= What to produce =
Once the line with "shape Tinv (t_states T) (t_states T) ->" is found in the entries below, repeat it and each following line exactly, up to and including the line with "ncols A' = ncols A + t_states T /\". Add no other lines.

= Data to examine =

(** ** Sizes of the linear programs *)

(** C6.  For every transition tensor with n states and k >= 1 actions, the
    tabular CostlySingleStep block, applied to a problem whose first n
    columns are the true variables, returns and adds exactly n new
    optimisation variables, each with objective weight -1, and exactly
    (k-1) n constraint rows. *)
Theorem costly_single_step_adds_helpers_and_rows
    (T : tensor) (Tinv : mat) (c : vec) (A : mat) (b : vec) :
  1 <= t_actions T ->
  shape Tinv (t_states T) (t_states T) ->
  lp_invariant (c, A, b) ->
  t_states T <= ncols A ->
  exists c' A' b',
    add_costly_single_step_constraints T Tinv (c, A, b) = inr (c', A', b') /\
    c' = c ++ repeat (-1)%Q (t_states T) /\
    ncols A' = ncols A + t_states T /\
    nrows A' = nrows A + (t_actions T - 1) * t_states T /\
    length b' = length b + (t_actions T - 1) * t_states T.
Proof.
  intros Hk HTinv Hinv Hn.
  destruct (@add_costly_single_step_constraints_ok T Tinv Hk HTinv c A b
              Hinv Hn) as ([[c' A'] b'] & Hrun).
  exists c', A', b'. split; [exact Hrun |].
  destruct Hinv as (HwA & HcA & HrA).
  assert (HsA : shape A (nrows A) (ncols A)) by (repeat split; auto).
  pose proof Hrun as Hsize.
  eapply add_costly_single_step_constraints_inr in Hsize; [| exact HsA].
  destruct Hsize as (Hc' & (_ & Hr' & Hc'') & Hb').
  auto.
Qed.

(** With k = 2 and n = 3 the block adds exactly 3 helper variables and 3
    constraint rows. *)
Lemma costly_single_step_k2_n3 :
  exists c' A' b',
    add_costly_single_step_constraints chain3 chain3_disc_inv
      (repeat 0%Q 3, zeros 3 3, repeat 0%Q 3) = inr (c', A', b') /\
    c' = [0; 0; 0; -1; -1; -1]%Q /\
    ncols A' = 3 + 3 /\ nrows A' = 3 + 3 /\ length b' = 3 + 3.
Proof.
  apply (@costly_single_step_adds_helpers_and_rows chain3 chain3_disc_inv
           (repeat 0%Q 3) (zeros 3 3) (repeat 0%Q 3)).
  - simpl. lia.
  - unfold shape, wf_mat, nrows. simpl. repeat split.
    repeat constructor.
  - unfold lp_invariant, wf_mat, nrows. simpl. repeat split.
    repeat constructor.
  - simpl. lia.
Defined.

(** C7.  The LP of the sampled formulator, for a sample of m states, k
    actions and d basis functions: its objective is d zeros followed by m
    helper weights -1 (one helper variable per sampled state), and its
    constraints are 2 (k-1) rows per sampled state followed by the 2 d rows
    [alpha_i <= 1], [-alpha_i <= 1], which bound the first d entries of every
    feasible assignment by 1 in absolute value; in all m helper variables
    and 2 (k-1) m + 2 d rows.  The LP is built whenever there are at least
    two actions and the basis value estimates have d entries. *)
Theorem sampled_lp_size
    (State World : Type) (state_sample : list State) (num_actions : nat)
    (otf : State -> nat -> World -> State * World)
    (basis_value_fn : State -> vec) (penalty : Q) (samples : positive)
    (d : nat) (w : World) :
  let m := length state_sample in
  let rows_per_state := 2 * (num_actions - 1) in
  (forall c A b w',
      compose_sampled state_sample num_actions otf basis_value_fn penalty
        samples d w = inr ((c, A, b), w') ->
      c = repeat 0%Q d ++ repeat (-1)%Q m /\
      shape A (rows_per_state * m + 2 * d) (d + m) /\
      length b = rows_per_state * m + 2 * d /\
      (exists rs bs,
          length rs = rows_per_state * m /\
          length bs = rows_per_state * m /\
          rows A = rs ++ flat_map (alpha_rows (d + m)) (seq 0 d) /\
          b = bs ++ flat_map (fun _ => [1%Q; 1%Q]) (seq 0 d)) /\
      (forall sol,
          d <= length sol -> satisfies (rows A) b sol ->
          unit_bounded (firstn d sol))) /\
  (2 <= num_actions ->
   (forall s, length (basis_value_fn s) = d) ->
   exists out,
     compose_sampled state_sample num_actions otf basis_value_fn penalty
       samples d w = inr out).
Proof.
  intros m rows_per_state. split.
  - intros c A b w' Hrun. unfold compose_sampled in Hrun.
    bind_inv Hrun as pw Hcss. destruct pw as [[[c1 A1] b1] w1].
    bind_inv Hrun as pb Halpha. destruct pb as [[c2 A2] b2].
    injection Hrun as -> -> -> ->.
    eapply add_costly_single_step_constraints_sampled_inr in Hcss;
      [| apply shape_zeros].
    destruct Hcss as (-> & (HwA1 & HrA1 & HcA1) & Hb1).
    apply add_alpha_size_constraints_inr in Halpha.
    destruct Halpha as (-> & HcA & HrA & ->).
    fold m in HrA1, HcA1, Hb1. rewrite HcA1 in HrA. simpl in HrA1, Hb1.
    unfold nrows in HrA1.
    assert (Hlen : length (flat_map (alpha_rows (d + m)) (seq 0 d)) = 2 * d).
    { rewrite (@length_flat_map_const _ _ _ 2) by reflexivity.
      rewrite length_seq. lia. }
    assert (Hlen1 : length (flat_map (fun _ : nat => [1%Q; 1%Q]) (seq 0 d))
                    = 2 * d).
    { rewrite (@length_flat_map_const _ _ _ 2) by reflexivity.
      rewrite length_seq. lia. }
    split; [reflexivity |]. split; [| split; [| split]].
    + unfold shape, wf_mat, nrows in *. rewrite HrA, HcA, HcA1.
      repeat split.
      * apply Forall_app. split; [now rewrite <- HcA1 |].
        apply Forall_flat_map_rows. intros i. apply Forall_alpha_rows.
      * rewrite length_app, Hlen. unfold rows_per_state. lia.
    + rewrite length_app, Hlen1. unfold rows_per_state. lia.
    + exists (rows A1), b1. unfold rows_per_state.
      repeat split; auto; lia.
    + intros sol Hsol Hsat. rewrite HrA in Hsat.
      apply Forall2_app_same_length in Hsat; [| lia].
      eapply alpha_rows_bound; [| exact Hsol | exact Hsat]. lia.
  - intros Hk Hlen. now apply compose_sampled_ok.
Qed.

(** Three sampled states, two actions, two basis functions: 3 helper
    variables and 2 * 1 * 3 + 2 * 2 = 10 rows. *)
Lemma sampled_lp_size_chain :
  exists c A b,
    compose_sampled [0; 1; 2] 2 chain_otf chain_basis_value_fn 2 1 2 tt
    = inr ((c, A, b), tt) /\
    c = [0; 0; -1; -1; -1]%Q /\ shape A 10 5 /\ length b = 10.
Proof.
  destruct (@sampled_lp_size nat unit [0; 1; 2] 2 chain_otf
              chain_basis_value_fn 2 1 2 tt) as (Hsize & Hbuilt).
  destruct Hbuilt as ([[[c A] b] []] & Hrun).
  - lia.
  - intros s. reflexivity.
  - exists c, A, b. split; [exact Hrun |].
    destruct (Hsize c A b tt Hrun) as (Hc & HA & Hb & _).
    repeat split; solve [apply Hc | apply HA | apply Hb].
Defined.

(** ** Minimum, maximum and the rescaling of the tabular solution *)

Lemma fold_min_le_acc t : forall w, (fold_left Qmin t w <= w)%Q.
Proof.
  induction t as [| a t IH]; intros w; simpl; [apply Qle_refl |].
  eapply Qle_trans; [apply IH | apply Q.le_min_l].
Qed.

Lemma fold_min_le_in t : forall w u, In u t -> (fold_left Qmin t w <= u)%Q.
Proof.
  induction t as [| a t IH]; intros w u Hin; simpl; [contradiction |].
  destruct Hin as [<- | Hin]; [| now apply IH].
  eapply Qle_trans; [apply fold_min_le_acc | apply Q.le_min_r].
Qed.

Lemma fold_min_attained t : forall w,
  exists u, In u (w :: t) /\ (fold_left Qmin t w == u)%Q.
Proof.
  induction t as [| a t IH]; intros w; simpl.
  - exists w. split; [now left | reflexivity].
  - destruct (IH (Qmin w a)) as (u & [<- | Hin] & Heq).
    + destruct (Q.min_dec w a) as [Hm | Hm].
      * exists w. split; [now left | now rewrite Heq].
      * exists a. split; [right; now left | now rewrite Heq].
    + exists u. split; [right; now right | exact Heq].
Qed.

Lemma fold_max_ge_acc t : forall w, (w <= fold_left Qmax t w)%Q.
Proof.
  induction t as [| a t IH]; intros w; simpl; [apply Qle_refl |].
  eapply Qle_trans; [apply Q.le_max_l | apply IH].
Qed.

Lemma fold_max_ge_in t : forall w u, In u t -> (u <= fold_left Qmax t w)%Q.
Proof.
  induction t as [| a t IH]; intros w u Hin; simpl; [contradiction |].
  destruct Hin as [<- | Hin]; [| now apply IH].
  eapply Qle_trans; [apply Q.le_max_r | apply fold_max_ge_acc].
Qed.

Lemma fold_max_attained t : forall w,
  exists u, In u (w :: t) /\ (fold_left Qmax t w == u)%Q.
Proof.
  induction t as [| a t IH]; intros w; simpl.
  - exists w. split; [now left | reflexivity].
  - destruct (IH (Qmax w a)) as (u & [<- | Hin] & Heq).
    + destruct (Q.max_dec w a) as [Hm | Hm].
      * exists w. split; [now left | now rewrite Heq].
      * exists a. split; [right; now left | now rewrite Heq].
    + exists u. split; [right; now right | exact Heq].
Qed.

= Answer to this exercise =
  shape Tinv (t_states T) (t_states T) ->
  lp_invariant (c, A, b) ->
  t_states T <= ncols A ->
  exists c' A' b',
    add_costly_single_step_constraints T Tinv (c, A, b) = inr (c', A', b') /\
    c' = c ++ repeat (-1)%Q (t_states T) /\
    ncols A' = ncols A + t_states T /\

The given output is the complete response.